At Mid-Phon 17, I was talking to a colleague about mixed-effects (i.e., multilevel) modeling, and he stated very matter-of-fact-ly that when a random-intercepts-by-subjects model is estimated, there are no intercepts estimated for each individual subject. Rather, he continued, the model specifies a probability distribution over the subject-specific intercepts, so you get an estimate of the variance of the intercepts (with, though it wasn’t mentioned explicitly during this conversation, the group-level intercept providing the mean of the distribution).
I didn’t know how to respond, since this seemed obviously wrong to me. It seemed wrong to me because it is wrong. The next talk was starting, though, so there was but a brief moment of awkward silence as I tried to process these assertions prior to returning to my seat.
The topic didn’t come up again at the meeting, though shortly thereafter I talked to a (different) colleague (and friend) of mine who is knowledgable about such models. He immediately asked if the first colleague uses SPSS. I didn’t know the answer, but it’s certainly possible, even plausible. Colleague #2 asked because, apparently, SPSS makes it exceptionally difficult (maybe impossible) to see the estimated subject-specific (or item-specific, or whatever-grouping-variable-specific) parameters in a fitted model.
So maybe SPSS users have a strange, and limited, view of how random effects work, I thought. Until today.
Today, I was finishing up reading Florian Jaeger’s 2008 paper (pdf) arguing that mixed-effects logistic regression models are superior to ANOVA when doing categorical data analysis. I came to more or less the same conclusion sometime around 2008, though without reading Jaeger’s paper. I say more or less the same conclusion because while I agree with Jaeger that (the traditional conception of) ANOVA isn’t appropriate for categorical data analysis, I think that logistic regression is just one of a number of more appropriate models (GRT being another such model, at least for certain cases).
In any case, I finally got around to starting Jaeger’s paper recently, and I picked it back up today only to find this quote (p. 443):
The only parameter the model fits for the random effects is their variance (see also Baayen et al., 2008; for details on the implementation, see Bates & Sarkar, 2007).
Jaeger is discussing these models in the context of R and lme4, so I am kind of flabbergasted at this assertion. I’m flabbergasted in part because when you fit a multilevel regression model (logistic or otherwise) using lmer, the function with the lmer output object as the argument returns the estimated random effects parameters. In fact, I just happened to have used to make a figure illustrating the distribution of random item intercepts in a mixed-effects logistic regression model a few days ago (for one of my ICA/ASA/CAA proceedings papers):
When a mixed-effects model is fitted to a data set, its set of estimated parameters includes the coefficients for the fixed effects on the one hand, and the standard deviations and correlations for the random effects on the other hand. The individual values of the adjustments made to intercepts and slopes are calculated once the random-effects parameters have been estimated. Formally, these adjustments, referenced as Best Linear Unbiased Predictors (or BLUPs), are not parameters of the model.

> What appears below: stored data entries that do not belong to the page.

(* ===== verification/Uint128.v ===== *)
(** * 128-bit unsigned integers: types/uint128_t.h and types/uint128_t.cpp

    A [uint128_t] is two 64-bit halves.  The theorems: [Compare] and the
    relational operators are those of the 128-bit value, the conversions from
    signed types extend the sign, and [FromHexString] inverts
    [ToHexString]. *)

From S2P Require Import Prelude Digits Libc.

Record uint128_t : Type := mkU128 { _high : Z; _low : Z }.

(** [uint128_t()] and [uint128_t(uint64_t, uint64_t)]. *)
Definition uint128_zero : uint128_t := mkU128 0 0.
Definition uint128_pair (high low : Z) : uint128_t := mkU128 high low.

(** [uint128_t(int64_t, uint64_t)]: the bits of [high]. *)
Definition uint128_signed_pair (high low : Z) : uint128_t := mkU128 (u64 high) low.

(** The constructors and assignments from unsigned and from signed types. *)
Definition uint128_of_unsigned (low : Z) : uint128_t := mkU128 0 low.
Definition uint128_of_signed (low : Z) : uint128_t :=
  mkU128 (if low <? 0 then u64 (-1) else 0) (u64 low).
Definition assign_unsigned (_ : uint128_t) (low : Z) : uint128_t := mkU128 0 low.
Definition assign_signed (_ : uint128_t) (low : Z) : uint128_t :=
  mkU128 (if low <? 0 then u64 (-1) else 0) (u64 low).

Definition high (x : uint128_t) : Z := _high x.
Definition low (x : uint128_t) : Z := _low x.

Definition Compare (x : uint128_t) (other : operand uint128_t) : Z :=
  match other with
  | This => 0
  | Obj other =>
      if _high x <? _high other then -1
      else if _high x =? _high other then
        if _low x <? _low other then -1
        else if _low x =? _low other then 0 else 1
      else 1
  end.

Definition op_eq x other := Compare x other =? 0.
Definition op_ne x other := negb (Compare x other =? 0).
Definition op_lt x other := Compare x other <? 0.
Definition op_gt x other := 0 <? Compare x other.
Definition op_le x other := Compare x other <=? 0.
Definition op_ge x other := 0 <=? Compare x other.

Definition ToHexString (x : uint128_t) : bytes := hexw 16 (_high x) ++ hexw 16 (_low x).

Definition HEX_STRING_LENGTH : nat := 32.

(** [for (i = 0; i < HEX_STRING_LENGTH; ++i)]: the terminator is no digit. *)
Fixpoint all_xdigit (n : nat) (hex : bytes) : bool :=
  match n with
  | O => true
  | S n => match hex with
           | [] => false
           | c :: hex => if isxdigit c then all_xdigit n hex else false
           end
  end.

(** Whether it succeeded, and the object; [None] is the null pointer. *)
Definition FromHexString (x : uint128_t) (hex : option bytes) : bool * uint128_t :=
  match hex with
  | None => (false, x)
  | Some hex =>
      if negb (all_xdigit HEX_STRING_LENGTH hex) then (false, x)
      else match sscanf_016llx hex with
           | None => (false, x)
           | Some (h, rest) =>
               match sscanf_016llx rest with
               | None => (false, x)
               | Some (l, _) => (true, mkU128 h l)
               end
           end
  end.

(** ** Values *)

Definition wf (x : uint128_t) : Prop := 0 <= _high x < 2 ^ 64 /\ 0 <= _low x < 2 ^ 64.
Definition value (x : uint128_t) : Z := _high x * 2 ^ 64 + _low x.

Lemma all_xdigit_spec n l : all_xdigit n l = true ->
  exists p k, l = p ++ k /\ length p = n /\ forallb isxdigit p = true.
Proof.
  revert l. induction n as [|n IH]; intros l H; cbn in H.
  - by exists [], l.
  - destruct l as [|c l]; [done|]. destruct (isxdigit c) eqn:E; [|done].
    destruct (IH l H) as (p & k & -> & Hl & Hp). exists (c :: p), k. cbn.
    by rewrite E, Hp, Hl.
Qed.

Lemma all_xdigit_app p k : forallb isxdigit p = true -> all_xdigit (length p) (p ++ k) = true.
Proof.
  induction p as [|c p IH]; [done|]. cbn. intros H. bprop. rewrite H. by apply IH.
Qed.

Lemma FromHexString_digits x p q k :
  forallb isxdigit p = true -> forallb isxdigit q = true ->
  length p = 16%nat -> length q = 16%nat ->
  FromHexString x (Some (p ++ q ++ k)) = (true, mkU128 (hex_value p) (hex_value q)).
Proof.
  intros Hp Hq Lp Lq. unfold FromHexString.
  assert (all_xdigit HEX_STRING_LENGTH ((p ++ q) ++ k) = true) as E.
  { replace HEX_STRING_LENGTH with (length (p ++ q))
      by (rewrite length_app, Lp, Lq; done).
    apply all_xdigit_app. by rewrite forallb_app, Hp, Hq. }
  rewrite <- app_assoc in E. rewrite E. cbn [negb].
  by rewrite !sscanf_016llx_xdigits.
Qed.

(** ** Properties *)

(** [Compare] is the comparison of the 128-bit values, and the relational
    operators are the order on them. *)
Theorem uint128_compare_order x y : wf x -> wf y ->
  Compare x (Obj y) = match value x ?= value y with Lt => -1 | Eq => 0 | Gt => 1 end /\
  op_lt x (Obj y) = (value x <? value y) /\ op_le x (Obj y) = (value x <=? value y) /\
  op_gt x (Obj y) = (value y <? value x) /\ op_ge x (Obj y) = (value y <=? value x) /\
  op_eq x (Obj y) = (value x =? value y) /\ op_ne x (Obj y) = negb (value x =? value y) /\
  Compare x This = Compare x (Obj x).
Proof.
  intros [Hx1 Hx2] [Hy1 Hy2].
  assert (Compare x (Obj y) = match value x ?= value y with Lt => -1 | Eq => 0 | Gt => 1 end) as E.
  { unfold Compare, value.
    destruct (Z.ltb_spec (_high x) (_high y)), (Z.eqb_spec (_high x) (_high y)),
      (Z.ltb_spec (_low x) (_low y)), (Z.eqb_spec (_low x) (_low y)),
      (Z.compare_spec (_high x * 2 ^ 64 + _low x) (_high y * 2 ^ 64 + _low y)); try done; lia. }
  split; [done|]. unfold op_lt, op_le, op_gt, op_ge, op_eq, op_ne. rewrite E.
  assert (Compare x This = Compare x (Obj x)) as E'.
  { cbn. by rewrite !Z.ltb_irrefl, !Z.eqb_refl. }
  destruct (Z.compare_spec (value x) (value y)); cbn [Z.ltb Z.leb Z.eqb Z.compare];
    repeat split; try done; symmetry;
    try apply negb_true_iff; try apply negb_false_iff;
    rewrite ?Z.ltb_lt, ?Z.ltb_ge, ?Z.leb_le, ?Z.leb_gt, ?Z.eqb_eq, ?Z.eqb_neq; lia.
Qed.

(** [FromHexString] reads back what [ToHexString] prints, whatever
    follows it, and it succeeds exactly on 32 hexadecimal digits, of either
    case, whose value it stores. *)
Theorem uint128_hex_roundtrip x y k : wf x ->
  FromHexString y (Some (ToHexString x ++ k)) = (true, x) /\
  (forall l, fst (FromHexString y (Some l)) = true <->
     exists p q k, l = p ++ q ++ k /\ length p = 16%nat /\ length q = 16%nat /\
       forallb isxdigit (p ++ q) = true /\
       FromHexString y (Some l) = (true, mkU128 (hex_value p) (hex_value q))).
Proof.
  intros [H1 H2]. split.
  - unfold ToHexString. rewrite <- app_assoc.
    rewrite FromHexString_digits by (apply hexw_xdigits || apply hexw_length).
    rewrite !hexw_value; [by destruct x | |]; done.
  - intros l. split; [|by intros (p & q & k' & _ & _ & _ & _ & ->)].
    unfold FromHexString at 1. destruct (all_xdigit HEX_STRING_LENGTH l) eqn:E; [|done].
    intros _. apply all_xdigit_spec in E as (p & k' & -> & Lp & Hp).
    exists (take 16 p), (drop 16 p), k'.
    rewrite <- (take_drop 16 p), forallb_app in Hp. bprop.
    assert (length (take 16 p) = 16%nat) as L1 by (rewrite length_take, Lp; done).
    assert (length (drop 16 p) = 16%nat) as L2 by (rewrite length_drop, Lp; done).
    rewrite app_assoc, take_drop. split; [done|]. split; [done|]. split; [done|].
    split; [by rewrite <- (take_drop 16 p), forallb_app, H, H0|].
    rewrite <- (take_drop 16 p) at 1. rewrite <- app_assoc.
    by apply FromHexString_digits.
Qed.

(** ** Witnesses *)

Lemma uint128_compare_order_witness :
  Compare (mkU128 1 2) (Obj (mkU128 1 3)) = -1 /\ op_lt (mkU128 1 2) (Obj (mkU128 1 3)) = true.
Proof.
  split; [reflexivity|].
  refine (eq_trans (proj1 (proj2 (uint128_compare_order (mkU128 1 2) (mkU128 1 3) _ _))) _);
    vm_compute; repeat split; discriminate.
Defined.

Lemma uint128_hex_roundtrip_witness :
  FromHexString uint128_zero (Some (ToHexString (mkU128 1 255) ++ B "zz")) = (true, mkU128 1 255).
Proof.
  refine (proj1 (uint128_hex_roundtrip (mkU128 1 255) uint128_zero (B "zz") _)).
  vm_compute; repeat split; discriminate.
Defined.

I don’t know much about BLUPs, so maybe I’m way off-base to say that it strikes me as rather silly to treat estimated random effects as substantively distinct from parameters. They’re certainly not data; we haven’t, indeed we can’t in principle, observe them. And they enter into the equation from which estimated predicted dependent variables are calculated, and in, in every relevant respect that I can think of, in exactly the same way that the ‘fixed effects’ parameters do. In addition, statistical bias is a property of a model’s parameter(s), so to call the random effects unbiased non-parameters seems paradoxical. All of which makes them sound an awful lot like parameters to me. The fact that the variance and covariance parameters governing the random effects are estimated prior to estimating the random effects themselves is neither here nor there with respect to what we call the latter.
Indeed, it seems very odd to me that the variance and covariance parameters are estimated first, since my intuition is that there would need to be something varying and covarying in order to estimate these. I come at all of this from a Bayesian perspective, by which I mean that the first few multilevel models I fit to data, I built and estimated using BUGS and JAGS. In these cases, I don’t see any way that the ‘random effects’ could not be parameters while the means, variances, and covariances governing them are. These bits aren’t data, but they are part of the model equation – without them, you can’t calculate the likelihood function (see, e.g., the ‘theta construction’ section of this model or the role that the Bsp and Bsf arrays play in this model).
So, okay, it’s still possible that SPSS users have a weird, limited understanding of mixed-effects modeling. But there’s something else going on, too, and it’s not entirely clear to me what it is. I assume that the D. M. Bates who is the third author on the Baayen et al. paper is the same D. Bates that co-developed lme4, so I’m perfectly willing to grant that, with respect to (penalized maximum likelihood) estimation, the random effects, on the one hand, and the fixed effects and variances/covariances governing the random effects, on the other, are treated differently. But it seems confusing and confused, at best, to insist that the former are not parameters.